When he took over as head of the regime, Brazilian GDP growth, which had peaked at 13,97% in 1973, fell to 8,15% in 1974 and 5,17% in 1975. The difficult economic situation he inherited did not inhibit his developmentalist ambitions. He intended to revive Brazil’s self-centered industrialization project, with strong state participation. In his aforementioned autobiographical statement to the CPDOC, regarding a comment made to him (“In your view, then, the State in Brazil is a crucial agent of development”), he responded that it was, arguing against those who celebrate the “millions of dollars” entering the stock market. “I am against this, because this money is now invested in the stock market, it makes a profit, but when the guy sees that he has already made a good profit, he leaves […] instead of contributing to our development, he is sucking us dry! Getúlio fought hard against this.” And he reinforces: “the State has to direct” (p. 252-253)

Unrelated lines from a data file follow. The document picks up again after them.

(** Assigning to a key that is absent appends the entry. *)
Lemma assoc_set_fresh :
  forall (k : K) (v : V) l,
    assoc_get eqb k l = None -> assoc_set eqb k v l = l ++ [(k, v)].
Proof.
  intros k v l. induction l as [|[k' v'] l IH]; simpl; intro H.
  - reflexivity.
  - destruct (eqb k' k); [discriminate|]. rewrite IH by exact H.
    reflexivity.
Qed.
End AssocFacts.

Lemma key_eqb_eq : forall a b, key_eqb a b = true <-> a = b.
Proof.
  intros [x|s] [y|t]; simpl; split; intro H; try discriminate.
  - apply Z.eqb_eq in H. congruence.
  - inversion H. apply Z.eqb_refl.
  - apply String.eqb_eq in H. congruence.
  - inversion H. apply String.eqb_refl.
Qed.

Lemma dict_get_setitem_same :
  forall k v d, dict_get (dict_setitem k v d) k = Some v.
Proof. intros. apply (assoc_get_set_same key_eqb key_eqb_eq). Qed.

Lemma dict_get_setitem_other :
  forall k k2 v d,
    k2 <> k -> dict_get (dict_setitem k v d) k2 = dict_get d k2.
Proof. intros. apply (assoc_get_set_other key_eqb key_eqb_eq). assumption. Qed.

Lemma entry_get_set_same :
  forall c n es, entry_get c (entry_set c n es) = Some n.
Proof. intros. apply (assoc_get_set_same String.eqb String.eqb_eq). Qed.

(** ** File system *)

Lemma fs_write_stat :
  forall p n data n',
    fs_write n p data = Ok n' -> fs_stat n' p = Ok (File data).
Proof.
  induction p as [|c p IH]; intros n data n' H; simpl in *.
  - destruct n; inversion H. reflexivity.
  - destruct n as [|es]; [discriminate|].
    destruct (entry_get c es) as [n1|] eqn:E.
    + destruct (fs_write n1 p data) as [n2|] eqn:W; inversion H; subst.
      simpl. rewrite entry_get_set_same. eapply IH. exact W.
    + destruct p; inversion H; subst. simpl.
      rewrite entry_get_set_same. reflexivity.
Qed.

Lemma fs_write_read :
  forall p n data n',
    fs_write n p data = Ok n' -> fs_read n' p = Ok data.
Proof.
  intros p n data n' H. unfold fs_read.
  rewrite (fs_write_stat _ _ _ _ H). reflexivity.
Qed.

(** [writable n p]: no component of [p] but the last goes through a regular
    file, and [p] itself does not name a directory. *)
Fixpoint writable (n : node) (p : path) : bool :=
  match p with
  | [] => match n with File _ => true | Dir _ => false end
  | c :: p' =>
      match n with
      | File _ => false
      | Dir es => match entry_get c es with
                  | Some n' => writable n' p'
                  | None => true
                  end
      end
  end.

Lemma parent_cons :
  forall c c2 (p : path), parent (c :: c2 :: p) = c :: parent (c2 :: p).
Proof. reflexivity. Qed.

Lemma fs_write_step :
  forall c (p : path) es n1 data,
    entry_get c es = Some n1 ->
    fs_write (Dir es) (c :: p) data =
    match fs_write n1 p data with
    | Ok n2 => Ok (Dir (entry_set c n2 es))
    | Err e => Err e
    end.
Proof. intros c p es n1 data E. simpl. rewrite E. reflexivity. Qed.

Lemma fs_makedirs_step :
  forall c (p : path) es n1,
    entry_get c es = Some n1 ->
    fs_makedirs (Dir es) (c :: p) =
    match fs_makedirs n1 p with
    | Ok n2 => Ok (Dir (entry_set c n2 es))
    | Err e => Err e
    end.
Proof. intros c p es n1 E. simpl. rewrite E. reflexivity. Qed.

Lemma fs_makedirs_new :
  forall c (p : path) es,
    entry_get c es = None ->
    fs_makedirs (Dir es) (c :: p) = Ok (Dir (entry_set c (fresh_dirs p) es)).
Proof. intros c p es E. simpl. rewrite E. reflexivity. Qed.

Lemma fs_write_fresh_dirs :
  forall (p : path) c data,
    exists n, fs_write (fresh_dirs (parent (c :: p))) (c :: p) data = Ok n.
Proof.
  induction p as [|c2 p IH]; intros c data.
  - simpl. eexists. reflexivity.
  - rewrite parent_cons.
    destruct (IH c2 data) as [n Hn].
    change (fresh_dirs (c :: parent (c2 :: p)))
      with (Dir [(c, fresh_dirs (parent (c2 :: p)))]).
    rewrite (fs_write_step c (c2 :: p) _ (fresh_dirs (parent (c2 :: p)))).
    + rewrite Hn. eexists. reflexivity.
    + unfold entry_get. simpl. rewrite String.eqb_refl. reflexivity.
Qed.

(** Writing succeeds at once, or fails for a missing directory that
    [os.makedirs] then creates so that the second attempt succeeds. *)
Lemma fs_write_or_makedirs :
  forall p n data,
    writable n p = true ->
    (exists n', fs_write n p data = Ok n') \/
    (fs_write n p data = Err FileNotFoundError /\
     exists n1 n2, fs_makedirs n (parent p) = Ok n1 /\
                   fs_write n1 p data = Ok n2).
Proof.
  induction p as [|c p IH]; intros n data Hw; simpl in Hw.
  - destruct n; [|discriminate]. left. eexists. reflexivity.
  - destruct n as [|es]; [discriminate|].
    destruct (entry_get c es) as [n1|] eqn:E.
    + rewrite (fs_write_step c p es n1 data E).
      destruct (IH n1 data Hw) as [[n' Hn']|[Hfnf [m1 [m2 [Hmk Hwr]]]]].
      * left. rewrite Hn'. eexists. reflexivity.
      * right. rewrite Hfnf. split; [reflexivity|].
        destruct p as [|c2 p].
        { simpl in Hfnf. destruct n1; discriminate. }
        rewrite parent_cons.
        rewrite (fs_makedirs_step c _ es n1 E), Hmk.
        eexists. eexists. split; [reflexivity|].
        rewrite (fs_write_step c (c2 :: p) _ m1 data)
          by apply entry_get_set_same.
        rewrite Hwr. reflexivity.
    + destruct p as [|c2 p].
      * left. simpl. rewrite E. eexists. reflexivity.
      * right. split; [simpl; rewrite E; reflexivity|].
        rewrite parent_cons. rewrite (fs_makedirs_new c _ es E).
        destruct (fs_write_fresh_dirs p c2 data) as [m Hm].
        eexists. eexists. split; [reflexivity|].
        rewrite (fs_write_step c (c2 :: p) _ _ data
                   (entry_get_set_same c _ es)).
        rewrite Hm. reflexivity.
Qed.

Further on, he emphasizes that development “must be homogeneous”. Using the example of the steel industry, he again cites Getúlio Vargas regarding the installation of the Volta Redonda plant and points out the lack of planning for the industrialization that followed, starting with Juscelino: “they set up a series of industries, refrigeration, washing machines […], the automobile industry itself, without considering at the same time providing the necessary raw materials. They left steel production meager, insignificant, and the steel needed for this production had to be largely imported. […] it was necessary to expand the steel industry. For this reason, the steel mills of Volta Redonda and Usiminas were expanded, and those of Açominas and Tubarão were started […]” (p. 301-302).
He also highlighted the heavy investment in the construction of the Itaipu and Tucuruí hydroelectric plants, which made possible the national production of aluminum, which until then had been almost entirely imported. Regarding nuclear energy, he justified the agreement with Germany because of the “terrible service” provided by the American trust Westinghouse, which the Medici government had commissioned to build the first nuclear power plant.

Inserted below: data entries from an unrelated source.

(** * bhtsne.py: the binary exchange with the bh_tsne engine

    A shallow embedding of [src/tsne/bhtsne.py]: the [struct] codec calls the
    wrapper makes, the request written to [data.dat], the engine call, the
    decoding of [result.dat], the sort that restores the input order, and the
    temporary directory that is removed when the generator leaves its [with]
    block.

    Python values are modelled as follows.
    - an [int] is a [Z]; [pack('i', _)] refuses what does not fit 32 bits;
    - a [float] is its IEEE-754 binary64 bit pattern, a [Z] below [2^64]
      (the program only stores, loads and compares floats);
    - a [str] of bytes is a [list byte];
    - an exception is a value of [exn]; a computation that may raise returns
      [result A = exn + A];
    - the file system is a finite map from directory paths to directories,
      a directory a finite map from file names to contents;
    - [bh_tsne] is a generator: its body runs when the consumer calls
      [next], so it is a state machine [gen_state] with a step [next]. *)

From Stdlib Require Import ZArith List String Ascii Lia Bool.
From Stdlib.Strings Require Import Byte.
From Stdlib.Sorting Require Import Sorted Permutation.
From stdpp Require Import gmap strings list fin_maps sorting.

Local Open Scope Z_scope.

(** ** Exceptions and the error monad *)

(** The exceptions the wrapper can raise.  [IndexError] comes from
    [samples[0]], [StructError] (Python's [struct.error]) from [pack] and
    [unpack], [AssertionError] from the [assert] on the return code and
    [IOError] from opening a result file that the engine did not write. *)
Inductive exn : Type :=
| IndexError
| StructError
| AssertionError (msg : string)
| IOError.
(** X22.  A new listing is on the marketplace at once.  [POST /accounts]
    (with the bank details it asks for), with a price, a subscriber count
    and a creation year that are values of the 32-bit [integer] columns,
    for an owner on record stores one account, 'available', owned by the
    owner, created now, and answers with it; no balance and no order
    changes, and the total count of the marketplace grows by one.  For an
    unknown owner the transaction fails, and a number outside the range
    is refused by the store; in both cases nothing is stored. *)
Theorem createAccount_lists (owner : Id) (pf nm : string) (pr subs : Z)
  (year : option Z) (monet : option bool) (s : Server) :
  let out := createAccount owner pf nm pr subs year monet s in
  if int4 pr && int4 subs && match year with Some y => int4 y | None => true end
  then
    match find_user owner s with
    | None => out = (Fail 500 fk_violation, s)
    | Some _ =>
        let a := mkAccount (next_id (db s)) owner pf nm pr available subs year monet
                           (clock s) in
        fst out = Ok 200 a /\
        accounts (db (snd out)) = accounts (db s) ++ [a] /\
        (forall id, balance_of id (snd out) = balance_of id s) /\
        orders (db (snd out)) = orders (db s) /\
        timers (snd out) = timers s /\
        (forall q_page q_limit c p,
           listAccounts q_page q_limit s = Ok c p ->
           exists p', listAccounts q_page q_limit (snd out) = Ok 200 p' /\
                      totalCount p' = totalCount p + 1) /\
        (find_account (next_id (db s)) s = None ->
         find_account (next_id (db s)) (snd out) = Some a)
    end
  else out = (Fail 500 out_of_range, s).
Proof.
  cbv zeta. rewrite createAccount_run.
  destruct (int4 pr && int4 subs
            && match year with Some y => int4 y | None => true end);
    cbn [negb]; [|reflexivity].
  unfold find_user.
  destruct (filter (by_user_id owner) (users (db s))) as [|u l] eqn:E;
    cbn [hd_error].
  - assert (existsb (by_user_id owner) (users (db s)) = false) as ->.
    { destruct (existsb (by_user_id owner) (users (db s))) eqn:Hex; [|reflexivity].
      apply existsb_exists in Hex as [x [Hx Hp]].
      assert (Hin : In x (filter (by_user_id owner) (users (db s))))
        by (apply filter_In; now split).
      rewrite E in Hin. destruct Hin. }
    reflexivity.
  - assert (existsb (by_user_id owner) (users (db s)) = true) as ->.
    { apply (existsb_found _ _ u). now rewrite E. }
    cbn [fst snd db with_db accounts users orders timers bump_id with_accounts].
    set (a := mkAccount (next_id (db s)) owner pf nm pr available subs year monet
                        (clock s)).
    split; [reflexivity|]. split; [reflexivity|]. split; [reflexivity|].
    split; [reflexivity|]. split; [reflexivity|]. split.
    + intros q_page q_limit c p. unfold listAccounts.
      cbn [db with_db accounts with_users bump_id with_accounts].
      destruct (select_page _ _ (orderBy (filter is_available (accounts (db s)))))
        as [result|] eqn:Hsel; [|discriminate].
      intros [= _ <-].
      destruct (select_page_some _ _ _
                  (orderBy (filter is_available (accounts (db s) ++ [a])))
                  _ Hsel) as [result' ->].
      eexists. split; [reflexivity|]. cbn [totalCount].
      rewrite filter_snoc by reflexivity. rewrite length_app. simpl. lia.
    + unfold find_account.
      cbn [db with_db accounts with_users bump_id with_accounts]. intros Hnone.
      rewrite filter_app.
      destruct (filter (by_account_id (next_id (db s))) (accounts (db s)));
        [|discriminate].
      cbn [filter app]. unfold by_account_id at 1. cbn [account_id].
      now rewrite N.eqb_refl.
Qed.

(** ** Updating an order *)

Lemma find_order_updated id id' st s s' :
  orders (db s') = update_rows (by_order_id id) (set_order_status st) (orders (db s)) ->
  find_order id' s' =
  option_map (fun o => if by_order_id id o then set_order_status st o else o)
             (find_order id' s).
Proof.
  intros H. unfold find_order. rewrite H.
  rewrite filter_update_rows by reflexivity.
  unfold update_rows. apply hd_error_map.
Qed.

The national industrial development plan launched by Ernesto Geisel was not lacking in coherence and ambition. However, the consequences of the “oil shock” had a strong negative impact on its implementation. He had always defended the Petrobrás monopoly, but in the energy crisis, he resorted to “risk contracts” with the oil cartel of imperialist vultures. “I had to accept it in light of the emergency the country was going through” (p. 308).
But Shell, Esso et caterva, which usually operate with easy and certain profits, contributed little or nothing to alleviate the fuel shortage that plagued the country. The solution found was the launch of the alcohol program, financed by the State, which made it possible to ensure sufficient supply to vehicles with engines adapted to the new fuel.
Ernesto Geisel quotes Getúlio Vargas a lot, generally positively, but in a neutral tone. After all, he played a prominent role in the 1964 coup and the dictatorship that was established at the time, whose explicit objective was to eliminate communism and Getúlio Vargasism from national politics. However, he did not lose sight of two essential criteria of nationalism: autonomous economic development and independent foreign policy.
It is ironic that the first president elected by popular vote after the end of the dictatorship, the “playboy“Fernando Collor, during his fortunately short term, promoted the opening of the economy to the large imperialist monopolies, to the detriment of national industry. He did this to “please the Americans”, pondered Ernesto Geisel, using the example of petrochemicals, but also referring to other basic industries: […] “we are in a recession […]; abroad they are also in recession. So they sell at marginal costs […] because they have production that has no outlet”. They finance these sales with interest rates much lower than those charged in Brazil. “The government knows this. Does it do anything? It does nothing” (p. 253). (We remember that these autobiographical statements were taken between July 1993 and March 1994; the president was Itamar and the Minister of Economy was FH Cardoso).